* Entries provided *
(* ===== verification/Shadow.v ===== *)
(** * Shadow: the market data's copy of a book [rsx-marketdata/src]

    [shadow.rs] whole, the types of [types.rs], and the book side of
    [apply.rs]: the records of the matching engine fold into a second order
    book, from which the public feed is derived. *)

From stdpp Require Import sorting.
From S2P Require Import Prelude Hash Types Slab Compression Users Order Book Matching Migration Frames Messages.

(** ** Feed messages [types.rs] *)

Record BboUpdate : Type := mkBboUpdate {
  bu_symbol_id : Z;
  bu_bid_px : Z;
  bu_bid_qty : Z;
  bu_bid_count : Z;
  bu_ask_px : Z;
  bu_ask_qty : Z;
  bu_ask_count : Z;
  bu_timestamp_ns : Z;
  bu_seq : Z;
}.

Record L2Level : Type := mkL2Level { ll_price : Z; ll_qty : Z; ll_count : Z }.
Record L2Snapshot : Type := mkL2Snapshot { ls_symbol_id : Z; ls_bids : list L2Level; ls_asks : list L2Level; ls_timestamp_ns : Z; ls_seq : Z }.
Record L2Delta : Type := mkL2Delta { ld_symbol_id : Z; ld_side : Z; ld_price : Z; ld_qty : Z; ld_count : Z; ld_timestamp_ns : Z; ld_seq : Z }.
Record TradeEvent : Type := mkTrade { te_symbol_id : Z; te_price : Z; te_qty : Z; te_taker_side : Z; te_timestamp_ns : Z; te_seq : Z }.

#[export] Instance BboUpdate_eq_dec : EqDecision BboUpdate.
Proof. solve_decision. Defined.

(** ** The shadow book [shadow.rs] *)

Record ShadowBook : Type := mkShadow {
  sb_book : Orderbook;
  sb_symbol_id : Z;
  sb_seq : Z;
  sb_timestamp_ns : Z;
  sb_order_map : gmap Z Z;
}.

Definition order_key (order_id_hi order_id_lo : Z) : Z := Z.lor (Z.shiftl order_id_hi 64) order_id_lo.

Definition ShadowBook_new (config : BookConfig) (capacity mid_price : Z) : Res ShadowBook :=
  b ← Orderbook_new config capacity mid_price; Ok (mkShadow b (bc_symbol_id config) 0 0 ∅).

Definition sb_with_book (b : Orderbook) (s : ShadowBook) : ShadowBook :=
  mkShadow b (sb_symbol_id s) (sb_seq s) (sb_timestamp_ns s) (sb_order_map s).
Definition sb_with_map (m : gmap Z Z) (s : ShadowBook) : ShadowBook :=
  mkShadow (sb_book s) (sb_symbol_id s) (sb_seq s) (sb_timestamp_ns s) m.

(** [self.seq += 1; self.timestamp_ns = timestamp_ns] *)
Definition advance (timestamp_ns : Z) (s : ShadowBook) : ShadowBook :=
  mkShadow (sb_book s) (sb_symbol_id s) (wrap_u64 (sb_seq s + 1)) timestamp_ns (sb_order_map s).

Definition side_of (side : Z) : Side := if side =? 0 then Buy else Sell.

Definition shadow_fill (maker_handle qty timestamp_ns : Z) (s : ShadowBook) : Res ShadowBook :=
  let s := advance timestamp_ns s in
  slot ← get (orders (sb_book s)) maker_handle;
  let new_qty := wrap_i64 (os_remaining slot - qty) in
  if new_qty <=? 0 then
    '(_, b) ← cancel_order_checked (sb_book s) maker_handle (os_user slot) (os_oid_hi slot) (os_oid_lo slot); Ok (sb_with_book b s)
  else
    '(_, b) ← modify_order_qty_down (sb_book s) maker_handle new_qty (os_user slot) (os_oid_hi slot) (os_oid_lo slot);
    Ok (sb_with_book b s).

Definition shadow_insert (price qty side user_id timestamp_ns : Z) (s : ShadowBook) : Res (Z * ShadowBook) :=
  let s := advance timestamp_ns s in
  '(handle, b) ← insert_resting (sb_book s) price qty (side_of side) 0 user_id false timestamp_ns 0 0;
  Ok (handle, sb_with_book b s).

Definition shadow_cancel (handle timestamp_ns : Z) (s : ShadowBook) : Res ShadowBook :=
  let s := advance timestamp_ns s in
  '(_, b) ← cancel_order (sb_book s) handle; Ok (sb_with_book b s).

Definition apply_insert_by_id (price qty side user_id timestamp_ns order_id_hi order_id_lo : Z) (s : ShadowBook) : Res (Z * ShadowBook) :=
  let s := advance timestamp_ns s in
  '(handle, b) ← insert_resting (sb_book s) price qty (side_of side) 0 user_id false timestamp_ns order_id_hi order_id_lo;
  Ok (handle, sb_with_map (<[order_key order_id_hi order_id_lo := handle]> (sb_order_map s)) (sb_with_book b s)).

Definition apply_cancel_by_order_id (order_id_hi order_id_lo timestamp_ns : Z) (s : ShadowBook) : Res (option (Z * Z) * ShadowBook) :=
  let key := order_key order_id_hi order_id_lo in
  match sb_order_map s !! key with
  | None => Ok (None, s)
  | Some handle =>
      let s := sb_with_map (delete key (sb_order_map s)) s in
      slot ← get (orders (sb_book s)) handle;
      let s := advance timestamp_ns s in
      '(_, b) ← cancel_order_checked (sb_book s) handle (os_user slot) order_id_hi order_id_lo;
      Ok (Some (os_side slot, os_price slot), sb_with_book b s)
  end.

Definition apply_fill_by_order_id (order_id_hi order_id_lo qty timestamp_ns : Z) (s : ShadowBook) : Res (option (Z * Z) * ShadowBook) :=
  let key := order_key order_id_hi order_id_lo in
  match sb_order_map s !! key with
  | None => Ok (None, s)
  | Some handle =>
      slot ← get (orders (sb_book s)) handle;
      let s := advance timestamp_ns s in
      let new_qty := wrap_i64 (os_remaining slot - qty) in
      if new_qty <=? 0 then
        '(_, b) ← cancel_order_checked (sb_book s) handle (os_user slot) order_id_hi order_id_lo;
        Ok (Some (os_side slot, os_price slot), sb_with_map (delete key (sb_order_map s)) (sb_with_book b s))
      else
        '(_, b) ← modify_order_qty_down (sb_book s) handle new_qty (os_user slot) order_id_hi order_id_lo;
        Ok (Some (os_side slot, os_price slot), sb_with_book b s)
  end.

Definition shadow_maybe_recenter (s : ShadowBook) : Res ShadowBook :=
  let b := sb_book s in
  if (best_bid_tick b =? NONE) || (best_ask_tick b =? NONE) then Ok s
  else
    let mid := Z.quot (wrap_i64 (best_bid_px b + best_ask_px b)) 2 in
    if should_recenter b mid then b ← recenter_now b mid; Ok (sb_with_book b s) else Ok s.

(** ** The feed derived from the book *)

Definition level_step (side price : Z) (level : L2Level) (order : OrderSlot) : L2Level :=
  if (os_side order =? side) && (os_price order =? price)
  then mkL2Level (ll_price level) (wrap_i64 (ll_qty level + os_remaining order)) (wrap_u32 (ll_count level + 1)) else level.

Definition level_at (s : ShadowBook) (tick side price : Z) : Res L2Level :=
  let level := mkL2Level price 0 0 in
  if tick =? NONE then Ok level
  else lvl ← vindex (active_levels (sb_book s)) tick; walk_level (orders (sb_book s)) (level_step side price) (lv_head lvl) level.

Definition derive_bbo (s : ShadowBook) : Res (option BboUpdate) :=
  let b := sb_book s in
  if (best_bid_tick b =? NONE) && (best_ask_tick b =? NONE) then Ok None
  else
    bbo ← current_bbo b;
    bid ← level_at s (best_bid_tick b) (side_u8 Buy) (bbo_bid_px bbo);
    ask ← level_at s (best_ask_tick b) (side_u8 Sell) (bbo_ask_px bbo);
    Ok (Some (mkBboUpdate (sb_symbol_id s) (bbo_bid_px bbo) (bbo_bid_qty bbo) (ll_count bid) (bbo_ask_px bbo) (bbo_ask_qty bbo) (ll_count ask)
      (sb_timestamp_ns s) (sb_seq s))).

(** The entry of a price, made on first use. *)
Definition side_step (side : Side) (levels : gmap Z L2Level) (order : OrderSlot) : gmap Z L2Level :=
  if os_side order =? side_u8 side then
    let entry := default (mkL2Level (os_price order) 0 0) (levels !! os_price order) in
    <[os_price order := mkL2Level (ll_price entry) (wrap_i64 (ll_qty entry + os_remaining order)) (wrap_u32 (ll_count entry + 1))]> levels
  else levels.

Definition side_level (s : ShadowBook) (side : Side) (levels : gmap Z L2Level) (level : PriceLevel) : Res (gmap Z L2Level) :=
  let side_count := match side with Buy => lv_bid_count level | Sell => lv_ask_count level end in
  if side_count =? 0 then Ok levels else walk_level (orders (sb_book s)) (side_step side) (lv_head level) levels.

Definition side_levels `{HashIter} (s : ShadowBook) (side : Side) : Res (list L2Level) :=
  levels ← rfold (side_level s side) ∅ (active_levels (sb_book s)); Ok (map snd (iter_map levels)).

(** [sort_by_key] is a stable sort. *)
Definition cheaper (x y : L2Level) : Prop := ll_price x <= ll_price y.
Definition dearer (x y : L2Level) : Prop := ll_price y <= ll_price x.
#[export] Instance cheaper_dec : RelDecision cheaper := fun x y => Z_le_dec (ll_price x) (ll_price y).
#[export] Instance dearer_dec : RelDecision dearer := fun x y => Z_le_dec (ll_price y) (ll_price x).

Definition collect_levels_bid `{HashIter} (s : ShadowBook) (depth : nat) : Res (list L2Level) :=
  levels ← side_levels s Buy; Ok (take depth (merge_sort dearer levels)).
Definition collect_levels_ask `{HashIter} (s : ShadowBook) (depth : nat) : Res (list L2Level) :=
  levels ← side_levels s Sell; Ok (take depth (merge_sort cheaper levels)).

Definition derive_l2_snapshot `{HashIter} (s : ShadowBook) (depth : nat) : Res L2Snapshot :=
  bids ← collect_levels_bid s depth; asks ← collect_levels_ask s depth;
  Ok (mkL2Snapshot (sb_symbol_id s) bids asks (sb_timestamp_ns s) (sb_seq s)).

Definition derive_l2_delta (s : ShadowBook) (side price : Z) : Res L2Delta :=
  tick ← price_to_index (compression (sb_book s)) price;
  level ← level_at s tick side price;
  Ok (mkL2Delta (sb_symbol_id s) side price (ll_qty level) (ll_count level) (sb_timestamp_ns s) (sb_seq s)).

Definition make_trade (s : ShadowBook) (price qty taker_side timestamp_ns : Z) : TradeEvent :=
  mkTrade (sb_symbol_id s) price qty taker_side timestamp_ns (sb_seq s).

(** ** One record on the book [apply.rs]

    What [apply_insert], [apply_cancel] and [apply_fill] do to the book of
    the record's symbol, with the side and price that changed. *)

Definition insert_on_book (rec : OrderInsertedRecord) (s : ShadowBook) : Res (option (Z * Z) * ShadowBook) :=
  '(_, s) ← apply_insert_by_id (wn_price rec) (wn_qty rec) (wn_side rec) (wn_user_id rec) (wn_ts_ns rec) (wn_order_id_hi rec) (wn_order_id_lo rec) s;
  s ← shadow_maybe_recenter s;
  Ok (Some (wn_side rec, wn_price rec), s).

Definition cancel_on_shadow (rec : OrderCancelledRecord) (s : ShadowBook) : Res (option (Z * Z) * ShadowBook) :=
  apply_cancel_by_order_id (wc_order_id_hi rec) (wc_order_id_lo rec) (wc_ts_ns rec) s.

Definition fill_on_shadow (rec : FillRecord) (s : ShadowBook) : Res (option (Z * Z) * ShadowBook) :=
  apply_fill_by_order_id (wf_maker_order_id_hi rec) (wf_maker_order_id_lo rec) (wf_qty rec) (wf_ts_ns rec) s.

* Problem to solve *
Only the lines from the beginning of the material to the line containing "From stdpp Require Import sorting." should be echoed, verbatim and in full.

* Result for this exercise *
(* ===== verification/Shadow.v ===== *)
(** * Shadow: the market data's copy of a book [rsx-marketdata/src]

    [shadow.rs] whole, the types of [types.rs], and the book side of
    [apply.rs]: the records of the matching engine fold into a second order
    book, from which the public feed is derived. *)

From stdpp Require Import sorting.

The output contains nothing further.